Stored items
──────────────────────────────
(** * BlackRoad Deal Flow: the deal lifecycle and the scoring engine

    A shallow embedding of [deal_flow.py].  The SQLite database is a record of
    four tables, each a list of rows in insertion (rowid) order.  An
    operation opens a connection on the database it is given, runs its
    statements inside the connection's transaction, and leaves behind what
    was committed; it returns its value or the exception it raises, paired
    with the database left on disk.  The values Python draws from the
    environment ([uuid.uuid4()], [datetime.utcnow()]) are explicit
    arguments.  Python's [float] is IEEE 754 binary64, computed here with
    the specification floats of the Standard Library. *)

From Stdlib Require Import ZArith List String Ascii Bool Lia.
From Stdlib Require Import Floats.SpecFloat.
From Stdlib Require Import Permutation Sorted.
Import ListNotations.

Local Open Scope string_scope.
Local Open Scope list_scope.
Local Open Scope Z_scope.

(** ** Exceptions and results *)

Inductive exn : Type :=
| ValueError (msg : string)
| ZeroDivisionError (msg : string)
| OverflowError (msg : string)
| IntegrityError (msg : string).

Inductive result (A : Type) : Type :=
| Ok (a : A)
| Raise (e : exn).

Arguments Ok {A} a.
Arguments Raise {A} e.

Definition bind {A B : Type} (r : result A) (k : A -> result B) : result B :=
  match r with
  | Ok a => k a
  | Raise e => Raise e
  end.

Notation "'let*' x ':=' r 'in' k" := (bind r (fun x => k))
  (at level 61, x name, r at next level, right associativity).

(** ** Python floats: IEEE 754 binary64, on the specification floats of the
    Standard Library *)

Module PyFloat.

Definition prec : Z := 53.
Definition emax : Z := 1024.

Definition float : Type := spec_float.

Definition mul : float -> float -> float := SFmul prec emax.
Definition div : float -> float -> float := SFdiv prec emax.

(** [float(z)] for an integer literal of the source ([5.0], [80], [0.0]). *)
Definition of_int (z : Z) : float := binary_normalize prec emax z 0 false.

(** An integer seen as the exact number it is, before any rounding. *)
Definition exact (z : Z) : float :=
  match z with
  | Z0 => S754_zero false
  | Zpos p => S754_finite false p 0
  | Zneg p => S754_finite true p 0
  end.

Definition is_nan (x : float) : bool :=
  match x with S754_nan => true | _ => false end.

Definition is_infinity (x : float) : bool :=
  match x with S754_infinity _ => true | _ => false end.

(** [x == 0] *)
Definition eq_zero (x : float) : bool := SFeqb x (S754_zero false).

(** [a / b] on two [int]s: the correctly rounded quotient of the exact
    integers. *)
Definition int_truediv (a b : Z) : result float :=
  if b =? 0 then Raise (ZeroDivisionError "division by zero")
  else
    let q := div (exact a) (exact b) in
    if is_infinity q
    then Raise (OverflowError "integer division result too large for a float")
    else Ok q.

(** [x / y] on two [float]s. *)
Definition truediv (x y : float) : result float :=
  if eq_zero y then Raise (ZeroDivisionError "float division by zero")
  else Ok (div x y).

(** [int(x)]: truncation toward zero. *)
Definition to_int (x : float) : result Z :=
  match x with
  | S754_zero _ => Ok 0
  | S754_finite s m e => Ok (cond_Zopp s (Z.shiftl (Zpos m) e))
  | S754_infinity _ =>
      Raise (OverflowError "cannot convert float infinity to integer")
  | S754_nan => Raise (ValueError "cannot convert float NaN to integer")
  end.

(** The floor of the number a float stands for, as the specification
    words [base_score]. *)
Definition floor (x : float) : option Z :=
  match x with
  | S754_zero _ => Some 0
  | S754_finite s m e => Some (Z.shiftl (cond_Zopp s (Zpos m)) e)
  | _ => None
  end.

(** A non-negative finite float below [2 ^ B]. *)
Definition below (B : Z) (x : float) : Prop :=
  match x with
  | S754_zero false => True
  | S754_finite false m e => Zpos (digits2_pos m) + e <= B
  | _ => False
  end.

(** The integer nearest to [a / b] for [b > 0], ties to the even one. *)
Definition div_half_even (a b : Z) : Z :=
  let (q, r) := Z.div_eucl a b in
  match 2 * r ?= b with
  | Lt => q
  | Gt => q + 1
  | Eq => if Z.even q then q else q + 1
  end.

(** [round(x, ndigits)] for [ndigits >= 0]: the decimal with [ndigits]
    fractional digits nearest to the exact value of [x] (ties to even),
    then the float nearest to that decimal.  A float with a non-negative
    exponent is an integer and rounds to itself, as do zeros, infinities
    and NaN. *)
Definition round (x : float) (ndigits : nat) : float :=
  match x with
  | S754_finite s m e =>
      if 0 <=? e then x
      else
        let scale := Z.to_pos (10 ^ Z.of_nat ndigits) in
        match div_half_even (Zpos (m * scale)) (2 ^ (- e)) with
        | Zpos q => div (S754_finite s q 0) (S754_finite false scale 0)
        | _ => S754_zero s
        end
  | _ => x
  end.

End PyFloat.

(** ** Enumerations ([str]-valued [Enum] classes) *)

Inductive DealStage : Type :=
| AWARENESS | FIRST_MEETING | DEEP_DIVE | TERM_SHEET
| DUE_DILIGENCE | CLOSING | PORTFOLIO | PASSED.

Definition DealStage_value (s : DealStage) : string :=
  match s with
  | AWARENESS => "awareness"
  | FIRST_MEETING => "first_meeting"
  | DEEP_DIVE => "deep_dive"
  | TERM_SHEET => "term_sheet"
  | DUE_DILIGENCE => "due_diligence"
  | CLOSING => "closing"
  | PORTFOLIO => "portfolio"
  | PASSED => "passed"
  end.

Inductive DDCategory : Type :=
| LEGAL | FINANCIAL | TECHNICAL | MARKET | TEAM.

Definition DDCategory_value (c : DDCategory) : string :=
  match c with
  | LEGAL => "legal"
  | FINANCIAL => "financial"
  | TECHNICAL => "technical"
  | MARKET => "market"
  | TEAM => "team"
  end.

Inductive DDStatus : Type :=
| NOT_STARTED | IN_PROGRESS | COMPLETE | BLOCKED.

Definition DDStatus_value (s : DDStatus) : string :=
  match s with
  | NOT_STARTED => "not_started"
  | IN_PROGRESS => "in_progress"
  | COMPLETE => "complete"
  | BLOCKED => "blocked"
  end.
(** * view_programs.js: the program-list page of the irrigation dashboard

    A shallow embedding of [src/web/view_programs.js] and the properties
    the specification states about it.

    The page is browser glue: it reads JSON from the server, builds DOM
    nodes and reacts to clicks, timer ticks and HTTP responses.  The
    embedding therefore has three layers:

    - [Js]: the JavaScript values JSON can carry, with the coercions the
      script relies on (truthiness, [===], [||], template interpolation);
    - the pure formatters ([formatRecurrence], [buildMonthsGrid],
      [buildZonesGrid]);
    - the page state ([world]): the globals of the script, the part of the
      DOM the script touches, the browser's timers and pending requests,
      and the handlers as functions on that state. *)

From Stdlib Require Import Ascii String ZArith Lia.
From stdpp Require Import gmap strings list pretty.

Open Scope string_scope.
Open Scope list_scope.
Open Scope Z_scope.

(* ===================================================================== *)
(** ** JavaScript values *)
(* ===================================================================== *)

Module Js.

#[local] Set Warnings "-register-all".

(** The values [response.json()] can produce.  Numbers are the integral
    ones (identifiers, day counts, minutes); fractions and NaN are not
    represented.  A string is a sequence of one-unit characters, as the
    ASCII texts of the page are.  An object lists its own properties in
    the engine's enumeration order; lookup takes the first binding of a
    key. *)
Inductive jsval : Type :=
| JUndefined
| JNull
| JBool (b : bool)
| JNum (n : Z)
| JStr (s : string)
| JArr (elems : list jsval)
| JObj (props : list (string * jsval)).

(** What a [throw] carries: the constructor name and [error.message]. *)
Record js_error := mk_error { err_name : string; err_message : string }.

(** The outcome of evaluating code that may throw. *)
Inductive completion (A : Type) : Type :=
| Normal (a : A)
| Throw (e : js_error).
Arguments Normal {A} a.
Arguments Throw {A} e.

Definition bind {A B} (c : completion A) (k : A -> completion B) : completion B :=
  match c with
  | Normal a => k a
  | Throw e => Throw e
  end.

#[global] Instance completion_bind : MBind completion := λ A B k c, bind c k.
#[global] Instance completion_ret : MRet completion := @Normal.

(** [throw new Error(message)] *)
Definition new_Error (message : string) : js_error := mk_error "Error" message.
──────────────────────────────
Across the data, pull every line containing the string "LEGAL".

◆ **Response to this task**:
| LEGAL | FINANCIAL | TECHNICAL | MARKET | TEAM.
  | LEGAL => "legal"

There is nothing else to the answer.